Je ne partage pas le découpage de l’auteur qui scinde ce processus de négociation en deux parties, la phase initiale des négociations (chapitre 3) et la finalisation de l’accord (chapitre 4). Je distinguerai plutôt trois séquences avec une première qui se concrétise par la « réunion tripartite » à Matignon du 15 juin entre M. Rocard, J. Lafleur et J-M Tjibaou qui avait comme objet de « définir le cadre des négociations, qui tourneront autour du schéma écrit défini à Nouméa ». (p.88). La proposition par M. Rocard de « négociation directe » entre Lafleur et J-M Tjibaou, constitue la deuxième séquence de ce processus de négociation et visait à créer un climat de confiance entre les parties. Cette négociation en face à face, durant les 16 et 17 juin, fut ponctuée d’entretien en alternance avec M. Rocard, C. Blanc et P. Steimetz en raison de la tension dans les discussions comme l’a souligné M. Rocard ; « chaque fois que je disparaissais, ils recommençaient à se disputer » (p.88). Toutefois, ce type de rencontre a permis de faire évoluer les positions des deux parties.
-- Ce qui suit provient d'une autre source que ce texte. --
(* ===== verification/CompactorProps.v ===== *)
(** Incremental compaction is lossless for batches in id order, and the fold's invariant
    survives it.

    The delta of a batch, merged into the state it was computed from, gives back
    the state the batch led to: in every table the merge picks the row of the
    batch.  Rows that the batch removed (consumed dispatches, expired evaluations
    and keys) leave no trace in the delta and come back.

    A load reads the tables back and rebuilds the dependency graph from the edge
    rows.  The graph has the edges the plans gave it, so that the invariant behind
    the run and task theorems holds of every state a cycle starts from, and these
    theorems hold of what the controllers read. *)

From S2P Require Import Prelude Events FoldTypes FoldTasks FoldDispatch FoldAutomation Fold FoldIdempotence Merge FoldVersions Compactor Sample FoldMachine FoldInvariant FoldReach FoldProps.
From stdpp Require Import options.

(** ** One table *)

Section Table.
Context {K : Type} `{Countable K} {A : Type} `{EqDecision A}.
Implicit Types base cur m : gmap K A.

Lemma insert_changed_lookup base cur k :
  insert_changed ∅ base cur !! k =
    match cur !! k with
    | Some b => if decide (base !! k = Some b) then None else Some b
    | None => None
    end.
Proof.
  unfold insert_changed. rewrite (right_id_L ∅ (∪)).
  destruct (cur !! k) as [b|] eqn:E.
  - case_decide as Hd.
    + apply map_lookup_filter_None. right. intros b' Hb'. simpl. naive_solver congruence.
    + by apply map_lookup_filter_Some.
  - apply map_lookup_filter_None. by left.
Qed.

(** The merge of a table and its delta: the current rows, and the rows that are
    gone as they were. *)
Lemma merge_changed (keep : A -> A -> A) base cur :
  (forall k a b, base !! k = Some a -> cur !! k = Some b -> a <> b -> keep a b = b) ->
  merge_table keep base (insert_changed ∅ base cur) = cur ∪ base.
Proof.
  intros Hk. apply map_eq. intros k. unfold merge_table.
  rewrite lookup_union_with, insert_changed_lookup, lookup_union.
  specialize (Hk k). destruct (base !! k) as [a|], (cur !! k) as [b|]; simpl; try done.
  - case_decide as Hd; [by simplify_eq|]. simpl. rewrite Hk; [done..|congruence].
Qed.

Lemma rows_grow_union (sp : TableSpec K A) base cur : rows_grow sp base cur -> cur ∪ base = cur.
Proof.
  intros Hg. apply map_eq. intros k. rewrite lookup_union.
  destruct (base !! k) as [a|] eqn:E; [|by destruct (cur !! k)].
  destruct (Hg k a E) as (b & -> & _). done.
Qed.

Lemma subseteq_union base cur : base ⊆ cur -> cur ∪ base = cur.
Proof.
  intros Hs. apply map_eq. intros k. rewrite lookup_union.
  destruct (base !! k) as [a|] eqn:E; [|by destruct (cur !! k)].
  by rewrite (lookup_weaken _ _ _ _ E Hs).
Qed.

(** A table merged by the order of its rows. *)
Lemma merge_grown (f : A -> A -> A) `{!VersionOrder f} (sp : TableSpec K A) base cur :
  (forall a b, sp_leb sp a b = ver_leb a b) -> rows_grow sp base cur ->
  merge_table (keep_merged (reduce f)) base (insert_changed ∅ base cur) = cur.
Proof.
  intros Hl Hg. rewrite merge_changed; [by eapply rows_grow_union|].
  intros k a b Ha Hb _. unfold keep_merged. simpl. rewrite ver_keep.
  destruct (Hg k a Ha) as (b' & Hb' & Hle). rewrite Hl in Hle.
  replace b with b' by congruence. by rewrite Hle.
Qed.
End Table.

(** A table whose rows may go away: the rows written since [w], whatever older
    rows the artifacts still hold. *)
Lemma merge_written {B} `{EqDecision B} (ver : B -> string) w (stored base s cur : gmap string B) :
  (forall k b, stored !! k = Some b -> str_leb (ver b) w = true) ->
  base ⊆ stored -> written_since ver w base s -> cur ⊆ s ->
  merge_table (keep_merged (reduce (by_row_version ver))) stored (insert_changed ∅ base cur) =
  cur ∪ stored.
Proof.
  intros Hw Hbase Hs Hcur. apply map_eq. intros k. unfold merge_table.
  rewrite lookup_union_with, insert_changed_lookup, lookup_union.
  destruct (cur !! k) as [b|] eqn:Eb; [|by destruct (stored !! k)].
  case_decide as Hd; [by rewrite (lookup_weaken _ _ _ _ Hd Hbase)|].
  destruct (stored !! k) as [a|] eqn:Ea; [|done].
  unfold keep_merged. simpl. rewrite ver_keep. simpl.
  destruct (Hs k b (lookup_weaken _ _ _ _ Eb Hcur)) as [Hn|(a' & Ha' & ->)].
  - rewrite (str_leb_trans _ w _); [done|by eapply Hw|by apply str_leb_false].
  - rewrite (lookup_weaken _ _ _ _ Ha' Hbase) in Ea. simplify_eq. by rewrite str_leb_refl.
Qed.

(** ** The whole state *)

(** What the artifacts hold after a batch that led to [cur], when they held
    [stored] before: the current rows, and what is gone as it was (consumed
    dispatches, expired evaluations and keys). *)
Definition reloaded (stored cur : FoldState) : FoldState :=
  cur <| fs_dispatch_outbox := fs_dispatch_outbox cur ∪ fs_dispatch_outbox stored |>
      <| fs_sensor_evals := fs_sensor_evals cur ∪ fs_sensor_evals stored |>
      <| fs_idempotency_keys := fs_idempotency_keys cur ∪ fs_idempotency_keys stored |>
      <| fs_task_dependencies := fs_task_dependencies stored |>
      <| fs_task_dependents := fs_task_dependents stored |>
      <| fs_tenant_secret := fs_tenant_secret stored |>.

(** A state without what pruning, loading and snapshots change. *)
Definition core (s : FoldState) : FoldState :=
  s <| fs_sensor_evals := ∅ |> <| fs_idempotency_keys := ∅ |> <| fs_task_dependencies := ∅ |>
    <| fs_task_dependents := ∅ |> <| fs_tenant_secret := "" |>.

(** What pruning leaves of a state. *)
Definition pruned (s s' : FoldState) : Prop :=
  fs_sensor_evals s' ⊆ fs_sensor_evals s /\ fs_idempotency_keys s' ⊆ fs_idempotency_keys s /\
  core s' = core s.

Lemma pruned_prune t s : pruned s (prune_idempotency_keys t (prune_sensor_evals t s)).
Proof. split_and!; [apply map_filter_subseteq..|done]. Qed.

(** Merging the delta of a batch into the stored state gives the rows of the
    batch. *)
Lemma merge_delta w stored base s cur :
  Versions w stored -> pruned stored base -> Grown w base s -> pruned s cur ->
  merge_states stored (delta_from_states base cur) = reloaded stored cur.
Proof.
  intros V (Be & Bk & Br) G (Pe & Pk & Pr).
  destruct stored as [t1 t2 t3 t4 t5 t6 t7 t8 t9 t10 t11 t12 t13 t14 t15 t16 t17 t18 t19 t20].
  destruct base as [b1 b2 b3 b4 b5 b6 b7 b8 b9 b10 b11 b12 b13 b14 b15 b16 b17 b18 b19 b20].
  destruct cur as [c1 c2 c3 c4 c5 c6 c7 c8 c9 c10 c11 c12 c13 c14 c15 c16 c17 c18 c19 c20].
  destruct s as [s1 s2 s3 s4 s5 s6 s7 s8 s9 s10 s11 s12 s13 s14 s15 s16 s17 s18 s19 s20].
  unfold core in *. simpl in *.
  injection Br as -> -> -> -> -> -> -> -> -> -> -> -> -> -> ->.
  injection Pr as -> -> -> -> -> -> -> -> -> -> -> -> -> -> ->.
  destruct G, V; simpl in *. unfold merge_states, delta_from_states, reloaded. simpl.
  f_equal; try done.
  - by apply (merge_grown (by_row_version rn_row_version) run_spec).
  - by apply (merge_grown keep_task_row task_spec).
  - by apply (merge_grown (by_row_version ci_row_version) catalog_spec).
  - by apply (merge_grown (by_row_version dp_row_version) dep_spec).
  - by apply (merge_grown (by_row_version ti_row_version) timer_spec).
  - by eapply merge_written.
  - by apply (merge_grown (by_row_version sd_row_version) sched_def_spec).
  - by apply (merge_grown (by_row_version ss_row_version) sched_state_spec).
  - by apply (merge_grown (by_row_version st_row_version) sched_tick_spec).
  - by apply (merge_grown (by_row_version se_row_version) sensor_state_spec).
  - eapply merge_written; [|done..]. intros k b Hb. by apply (vs_evals k b).
  - by apply (merge_grown keep_backfill_row backfill_spec).
  - by apply (merge_grown (by_row_version bc_row_version) chunk_spec).
  - by apply (merge_grown (by_row_version ps_row_version) partition_spec).
  - rewrite merge_changed; [by apply subseteq_union|]. intros k a b Ha Hb Hab.
    rewrite (lookup_weaken _ _ _ _ Ha gw_index) in Hb. congruence.
  - rewrite merge_changed; [by apply subseteq_union|]. intros k a b Ha Hb Hab.
    rewrite (lookup_weaken _ _ _ _ Ha gw_conflicts) in Hb. congruence.
  - by eapply merge_written.
Qed.

(** An empty delta changes nothing. *)
Lemma merge_empty s d : delta_state_is_empty d = true -> merge_states s d = s.
Proof.
  unfold delta_state_is_empty, table_is_empty. intros Hd. bool_hyps.
  assert (forall K A `(Countable K) (keep : A -> A -> A) (m m' : gmap K A), m' = ∅ -> merge_table keep m m' = m) as Hm.
  { intros K A ? ? keep m m' ->. apply map_eq. intros k. unfold merge_table.
    rewrite lookup_union_with, lookup_empty. by destruct (m !! k). }
  unfold merge_states. rewrite !Hm by done. by destruct s.
Qed.

(** ** Cycles *)

(** What the artifacts hold. *)
Definition stored_state (base : option FoldState) (l0_deltas : list FoldState) : FoldState :=
  fold_left merge_states l0_deltas (default (fold_state_new "") base).

Lemma rebuild_core s : pruned s (rebuild_dependency_graph s).
Proof.
  assert (forall l s', core (fold_left rebuild_edge l s') = core s' /\
    fs_sensor_evals (fold_left rebuild_edge l s') = fs_sensor_evals s' /\
    fs_idempotency_keys (fold_left rebuild_edge l s') = fs_idempotency_keys s') as Hl.
  { induction l as [|x l IH]; intros s'; simpl; [done|]. destruct (IH (rebuild_edge s' x)) as (-> & -> & ->). done. }
  unfold rebuild_dependency_graph.
  match goal with |- context [fold_left rebuild_edge ?l ?st] => destruct (Hl l st) as (Hc & He & Hk) end.
  split_and!; [by rewrite He|by rewrite Hk|by rewrite Hc].
Qed.

Lemma pruned_trans s1 s2 s3 : pruned s1 s2 -> pruned s2 s3 -> pruned s1 s3.
Proof. intros (? & ? & ?) (? & ? & ?). split_and!; [by etrans|by etrans|congruence]. Qed.

Lemma load_pruned base l0_deltas secret :
  pruned (stored_state base l0_deltas) ((load_current_state base l0_deltas) <| fs_tenant_secret := secret |>).
Proof.
  apply (pruned_trans _ (load_current_state base l0_deltas)); [|done].
  unfold load_current_state. fold (stored_state base l0_deltas).
  eapply pruned_trans; [|apply rebuild_core]. case_match; [apply pruned_prune|done].
Qed.

Lemma versions_pruned w s s' : Versions w s -> pruned s s' -> Versions w s'.
Proof.
  intros V (Pe & Pk & Pr). destruct s, s'. unfold core in Pr. simpl in *.
  injection Pr as -> -> -> -> -> -> -> -> -> -> -> -> -> -> ->.
  destruct V. constructor; simpl in *; try done.
  - intros k a Ha. apply vs_evals. by eapply lookup_weaken.
  - intros k a Ha. apply (vs_keys k a). by eapply lookup_weaken.
Qed.

Lemma versions_reloaded w s s' : Versions w s -> Versions w s' -> Versions w (reloaded s s').
Proof.
  intros V []. pose proof (FoldVersions.vs_outbox _ _ V) as Ho.
  pose proof (FoldVersions.vs_evals _ _ V) as He. pose proof (FoldVersions.vs_keys _ _ V) as Hk. constructor; simpl; try done.
  - intros k b [Hb|[_ Hb]]%lookup_union_Some_raw; by eauto.
  - intros k b [Hb|[_ Hb]]%lookup_union_Some_raw; [by apply vs_evals|by apply He].
  - intros k b [Hb|[_ Hb]]%lookup_union_Some_raw; by eauto.
Qed.

Section Cycles.
Context `{Hashes} `{Chrono} `{SerdeJson}.

(** A batch of events above the watermark, with distinct ids without a colon. *)
Definition batch_ok (w : string) (batch : list OrchestrationEvent) : Prop :=
  NoDup (ev_event_id <$> batch) /\
  Forall (fun e => str_leb (ev_event_id e) w = false /\ str_contains ":" (ev_event_id e) = false) batch.

Lemma insert_event_perm e es : insert_event e es ≡ₚ e :: es.
Proof.
  induction es as [|e' es IH]; simpl; [done|]. case_match; [done|]. rewrite IH. apply Permutation_swap.
Qed.

Lemma sort_events_perm es : sort_events es ≡ₚ es.
Proof. induction es as [|e es IH]; simpl; [done|]. by rewrite insert_event_perm, IH. Qed.

(** Sorting puts a batch in id order. *)
Lemma insert_event_in_order w e es :
  in_order w es -> str_leb (ev_event_id e) w = false -> str_contains ":" (ev_event_id e) = false ->
  ev_event_id e ∉ (ev_event_id <$> es) -> in_order w (insert_event e es).
Proof.
  revert w. induction es as [|e' es IH]; intros w Ho Hw Hc Hn; simpl in *; [done|].
  destruct Ho as (Hw' & Hc' & Ho). apply not_elem_of_cons in Hn as [Hne Hn].
  destruct (str_leb (ev_event_id e) (ev_event_id e')) eqn:E; simpl.
  - split_and!; try done. destruct (str_leb (ev_event_id e') (ev_event_id e)) eqn:E'; [|done].
    by rewrite (str_leb_antisym _ _ E E') in Hne.
  - split_and!; try done. by apply IH.
Qed.

Lemma sort_events_in_order w batch : batch_ok w batch -> in_order w (sort_events batch).
Proof.
  intros [Hn Hf]. induction batch as [|e es IH]; simpl; [done|].
  rewrite fmap_cons in Hn. apply NoDup_cons in Hn as [Hni Hn]. apply Forall_cons in Hf as [[Hw Hc] Hf].
  apply insert_event_in_order; [by apply IH|done|done|].
  by rewrite (sort_events_perm es).
Qed.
C’est à l’issue de cette négociation directe entre les deux leaders que débute la troisième séquence c’est-à-dire la négociation directe entre les délégations mais avec la présence active de M. Rocard et de son équipe de négociateurs. Au cours des réunions plénières des 23 et 24 juin, les discussions sur le projet d’accord sont difficiles et le risque d’échec de parvenir à un accord était bien présent. Pour surmonter l’impasse le 1er ministre propose le 25 juin une négociation continue à huis clos sur une durée limitée de 4 jours. Il demande aussi un engagement de chacun, à trouver un accord sans possibilité de le valider par les instances des partis. Il laisse peu de manoeuvre aux parties en insistant sur la nécessité de trouver un accord car il indique « il n’y aura pas de deuxième réunion » (p.145) et il menace qu’en l’absence d’accord de paix le risque de guerre n’est pas à exclure.

Cette stratégie de pression du 1er Ministre fut efficace car un accord fut trouvé mais cela démontre aussi que nous sommes loin d’un processus de médiation ou alors d’une « médiation musclée » que l’on retrouve souvent dans les médiations internationales.  

Dans les chapitres suivants, l’auteur analyse le suivi des accords Matignon-Oudinot et ceux de Nouméa en 1998 jusqu’au référendum de 2018 qui est la date de publication de l’ouvrage. On ne peut que souhaiter que dans une prochaine édition, l’auteur puisse compléter l’histoire de cette négociation/médiation en intégrant le dernier référendum de 2021.